Start of RECORDS FOR THIS TASK
(** X29: under the conditions of the seeding, on a graph whose edges join
    the two sides, the initial population has [popsize] genomes and the
    evaluation of each of them returns objectives. *)
Theorem initial_population_evaluates m graph problem depth popsize :
  MultiCriteriaProblem_init m graph = Ok problem ->
  two_sided graph ->
  spans (get_adjlist graph) (spanning_tree graph (edge_betweenness graph)) ->
  (forall k, length (fastgreedy_cut graph k) = vcount graph) ->
  (vcount graph <= depth)%nat ->
  exists pop,
    initialize_pop depth problem popsize = Ok pop /\
    length pop = popsize /\
    forall x, x ∈ pop -> exists F, _evaluate problem x = Ok (Some F).
Proof.
  intros Hi Hg Hspan Hcut Hdepth.
  destruct (mst_genome_spec _ _ _ _ Hi Hspan Hdepth) as (x & Hx & _ & Hrange & _).
  destruct (diversify_total m graph problem popsize (replicate popsize x) Hi Hcut)
    as (pop & Hd & Hlen).
  - apply length_replicate.
  - by apply Forall_replicate.
  - exists pop. unfold initialize_pop. rewrite Hx, bind_Ok_l.
    split; [done|]. split; [done|].
    intros y Hy.
    apply (evaluate_in_range_returns m graph problem y Hi Hg).
    assert (Hall : Forall (in_range (adj_list_ problem)) pop).
    { eapply zeroed_in_range; [exact Hrange|]. by eapply diversify_zeroed. }
    rewrite Forall_forall in Hall. by apply Hall.
Qed.

End SeedEvaluation.

Lemma initial_population_evaluates_witness :
  exists pop,
    initialize_pop (ig := k23_igraph) 5 (k23_problem "3d") 6 = Ok pop /\
    length pop = 6%nat /\
    forall x, x ∈ pop -> exists F, _evaluate (k23_problem "3d") x = Ok (Some F).
Proof.
  apply (initial_population_evaluates (ig := k23_igraph) "3d" k23 (k23_problem "3d") 5 6).
  - vm_compute. reflexivity.
  - exact k23_two_sided.
  - exact k23_spans.
  - exact k23_cuts.
  - unfold vcount. simpl. lia.
Defined.

(** * The walk of the centrality-biased mutation *)

Lemma example_rs1_unit_draws : unit_draws example_rs1.
Proof. exact example_rs_unit_draws. Qed.

Lemma example_rs_half_unit_draws : unit_draws example_rs_half.
Proof.
  intros k. destruct k as [|k]; split; simpl; unfold Qle, Qlt; simpl; lia.
Qed.

Lemma first_exceeding_Some_range rnd cp h ps k :
  first_exceeding rnd cp h ps = Some k -> (h <= k < h + length ps)%nat.
Proof.
  revert cp h. induction ps as [|p ps IH]; intros cp h Hf; [done|].
  simpl in Hf. destruct (Qltb rnd (cp + p)).
  - injection Hf as <-. simpl. lia.
  - apply IH in Hf. simpl. lia.
Qed.

Lemma Qltb_true rnd cp : Qltb rnd cp = true <-> (rnd < cp)%Q.
Proof.
  unfold Qltb. rewrite negb_true_iff. split.
  - intros Hb. apply Qnot_le_lt. intros Hle. apply Qle_bool_iff in Hle. congruence.
  - intros Hlt. destruct (Qle_bool cp rnd) eqn:E; [|done].
    apply Qle_bool_iff in E. lra.
Qed.

Lemma Qltb_false rnd cp : Qltb rnd cp = false <-> (cp <= rnd)%Q.
Proof.
  unfold Qltb. rewrite negb_false_iff. apply Qle_bool_iff.
Qed.

(** The walk finds no position exactly when the draw is not below the sum
    of the weights. *)
Lemma first_exceeding_None_iff rnd cp h ps :
  Forall (fun p => (0 <= p)%Q) ps ->
  (cp <= rnd)%Q ->
  first_exceeding rnd cp h ps = None <-> (cp + sumQ ps <= rnd)%Q.
Proof.
  intros Hps. revert cp h. induction Hps as [|p ps Hp Hps IH]; intros cp h Hcp.
  - simpl. rewrite sumQ_nil. split; [intros _; lra|done].
  - cbn [first_exceeding]. rewrite sumQ_cons.
    pose proof (sumQ_nonneg ps Hps) as Hs.
    destruct (Qltb rnd (cp + p)) eqn:E.
    + apply Qltb_true in E. split; [done|]. intros Hle. exfalso. lra.
    + apply Qltb_false in E. rewrite (IH (cp + p)%Q (S h) E).
      split; intros Hle; lra.
Qed.

Lemma Qtrunc_nonneg q :
  (0 <= q)%Q -> 0 <= Qtrunc q /\ (inject_Z (Qtrunc q) <= q)%Q.
Proof.
  intros Hq. destruct q as [n d]. unfold Qtrunc. cbn [Qnum Qden].
  assert (Hn : 0 <= n) by (unfold Qle in Hq; simpl in Hq; lia).
  rewrite Z.quot_div_nonneg by lia.
  split; [apply Z.div_pos; lia|].
  change (n / Z.pos d) with (Qfloor (n # d)). apply Qfloor_le.
Qed.

Lemma select_source_in_weights (P : Q -> Prop) sel (edges : EdgeSeq) :
  Forall (fun eb => P eb.2) edges ->
  Forall (fun eb => P eb.2) (select_source_in sel edges).
Proof.
  intros He. unfold select_source_in. apply Forall_forall. intros eb Hin.
  apply list_elem_of_filter in Hin as [_ Hin]. rewrite Forall_forall in He. by apply He.
Qed.

Lemma attr_bs_weights (P : Q -> Prop) (edges : EdgeSeq) :
  Forall (fun eb => P eb.2) edges -> Forall P (attr_bs edges).
Proof. intros He. unfold attr_bs. by rewrite Forall_map. Qed.

Section WalkMass.
Context {ig : IGraph}.
Lemma set_loop_noop ex fs af k dirs w0 r w1 :
  (forall n dp, In (n, dp) dirs -> (n <= k)%Z ->
     forall f, In f (get_sql_files_in_dir fs dp) -> pending af (Path.basename f) (Path.basename dp) = false) ->
  set_loop ex fs af k dirs w0 = (r, w1) -> r = Ok tt /\ same_db w0 w1.
Proof.
  revert w0. induction dirs as [|[n dp] t IH]; intros w0 Hp H.
  - cbn in H. inversion H; subst. split; [reflexivity | apply same_db_refl].
  - cbn [set_loop] in H. cbv beta zeta in H.
    assert (Hhead : forall w2 r2 w3,
      (if (n <=? k)%Z then
         print (MProcessing (Path.basename dp)) ;;
         set_files ex fs af (Path.basename dp) (get_sql_files_in_dir fs dp)
       else ret tt) w2 = (r2, w3) -> r2 = Ok tt /\ same_db w2 w3).
    { intros w2 r2 w3 H2. destruct (n <=? k)%Z eqn:Hle.
      - cbv [bind print] in H2.
        destruct (set_files_noop ex fs af (Path.basename dp) (get_sql_files_in_dir fs dp)
                    _ _ _ (Hp n dp (or_introl eq_refl) (proj1 (Z.leb_le _ _) Hle)) H2) as [-> Hs].
        split; [reflexivity | exact (same_db_trans _ _ _ (same_db_logged _ _) Hs)].
      - cbv [ret] in H2. inversion H2; subst. split; [reflexivity | apply same_db_refl]. }
    unfold bind at 1 in H.
    match type of H with context [match ?c w0 with _ => _ end] =>
      destruct (c w0) as [r2 w2] eqn:E2 end.
    destruct (Hhead _ _ _ E2) as [-> Hs2].
    destruct (n =? k)%Z.
    + cbv [ret] in H. inversion H; subst. split; [reflexivity | exact Hs2].
    + destruct (IH w2 (fun n' dp' Hin => Hp n' dp' (or_intror Hin)) H) as [-> Hs3].
      split; [reflexivity | exact (same_db_trans _ _ _ Hs2 Hs3)].
Qed.
(** [round(x, 2)]: the exact value is rounded to two decimals, ties to
    even, and the decimal obtained is converted back; zeros, infinities and
    NaN round to themselves. *)
Definition py_round2 (x : binary64) : binary64 :=
  match x with
  | S754_finite s m e => decimal_to_binary64 s (hundredths m e) (-2)
  | _ => x
  end.

(** ** The configuration file: [configparser]

    A parsed configuration is, for each section, the options the section
    shows (its own and those of [DEFAULT]) with their raw texts; option
    names are stored in lower case.  Reading an option interpolates its
    text, as [BasicInterpolation] does. *)

Module configparser.
(** [c.lower()] for a character below 256. *)
Definition lower_char (c : ascii) : ascii :=
  let n := code c in
  if ((65 <=? n) && (n <=? 90))
     || ((192 <=? n) && (n <=? 222) && negb (n =? 215))
  then ascii_of_N (N_of_ascii c + 32) else c.

(** [s.lower()] *)
Definition str_lower (s : string) : string :=
  string_of_list_ascii (map lower_char (list_ascii_of_string s)).

(** [optionxform(optionstr)] *)
Definition optionxform (optionstr : string) : string := str_lower optionstr.

(** What reading an option can raise: the errors of [get], those of the
    interpolation, and the [ValueError] of [getboolean]. *)
Inductive raised : Type :=
| NoSectionError (section : string)
| NoOptionError (option section : string)
| InterpolationSyntaxError (option section : string)
| InterpolationMissingOptionError (option section reference : string)
| InterpolationDepthError (option section : string)
| NotABoolean (value : string).

Definition MAX_INTERPOLATION_DEPTH : nat := 10.

(** Where the scan of a text stands: in the text, or inside a reference
    [%(name)s] of which [name] has been read so far. *)
Inductive scanning : Type :=
| Text
| Reference (name : list ascii).

Definition is_char (c d : ascii) : bool := Ascii.eqb c d.

(** ["%" in v] *)
Definition has_percent (v : string) : bool :=
  existsb (is_char "%") (list_ascii_of_string v).

(** [BasicInterpolation._interpolate_some], for the [depths_left] levels
    that remain below [MAX_INTERPOLATION_DEPTH]: the text [rest] is
    appended to [accum], with [%%] read as [%] and [%(name)s] replaced by
    the interpolated text of the option [name] of [map]. *)
Fixpoint _interpolate_some (depths_left : nat) (opt section : string)
    (map : gmap string string) (rest accum : list ascii)
    : raised + list ascii :=
  match depths_left with
  | O => inl (InterpolationDepthError opt section)
  | S depths_left' =>
      (fix scan (rest : list ascii) (at_ : scanning) (accum : list ascii)
           {struct rest} : raised + list ascii :=
         match rest with
         | [] =>
             match at_ with
             | Text => inr accum
             | Reference _ => inl (InterpolationSyntaxError opt section)
             end
         | c :: rest1 =>
             match at_ with
             | Text =>
                 if is_char "%" c then
                   match rest1 with
                   | [] => inl (InterpolationSyntaxError opt section)
                   | c1 :: rest2 =>
                       if is_char "%" c1 then scan rest2 Text (accum ++ ["%"%char])
                       else if is_char "(" c1
                       then scan rest2 (Reference []) accum
                       else inl (InterpolationSyntaxError opt section)
                   end
                 else scan rest1 Text (accum ++ [c])
             | Reference name =>
                 if is_char ")" c then
                   match name, rest1 with
                   | _ :: _, c1 :: rest2 =>
                       if is_char "s" c1 then
                         let var :=
                           optionxform (string_of_list_ascii name) in
                         match map !! var with
                         | None =>
                             inl (InterpolationMissingOptionError
                                    opt section var)
                         | Some v =>
                             if has_percent v then
                               match _interpolate_some depths_left' opt
                                       section map (list_ascii_of_string v)
                                       accum with
                               | inl e => inl e
                               | inr accum' => scan rest2 Text accum'
                               end
                             else
                               scan rest2 Text
                                 (accum ++ list_ascii_of_string v)
                         end
                       else inl (InterpolationSyntaxError opt section)
                   | _, _ => inl (InterpolationSyntaxError opt section)
                   end
                 else scan rest1 (Reference (name ++ [c])) accum
             end
         end) rest Text accum
  end.

(** [BasicInterpolation.before_get] *)
Definition before_get (section opt value : string)
    (defaults : gmap string string) : raised + string :=
  match _interpolate_some MAX_INTERPOLATION_DEPTH opt section defaults
          (list_ascii_of_string value) [] with
  | inl e => inl e
  | inr l => inr (string_of_list_ascii l)
  end.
End of RECORDS FOR THIS TASK
#### YOUR ASSIGNMENT:
Return, exactly as they stand, the lines from the start of the records above through the line with "evaluation of each", both ends included, and no other lines.

#### EXPECTED ANSWER:
(** X29: under the conditions of the seeding, on a graph whose edges join
    the two sides, the initial population has [popsize] genomes and the
    evaluation of each of them returns objectives. *)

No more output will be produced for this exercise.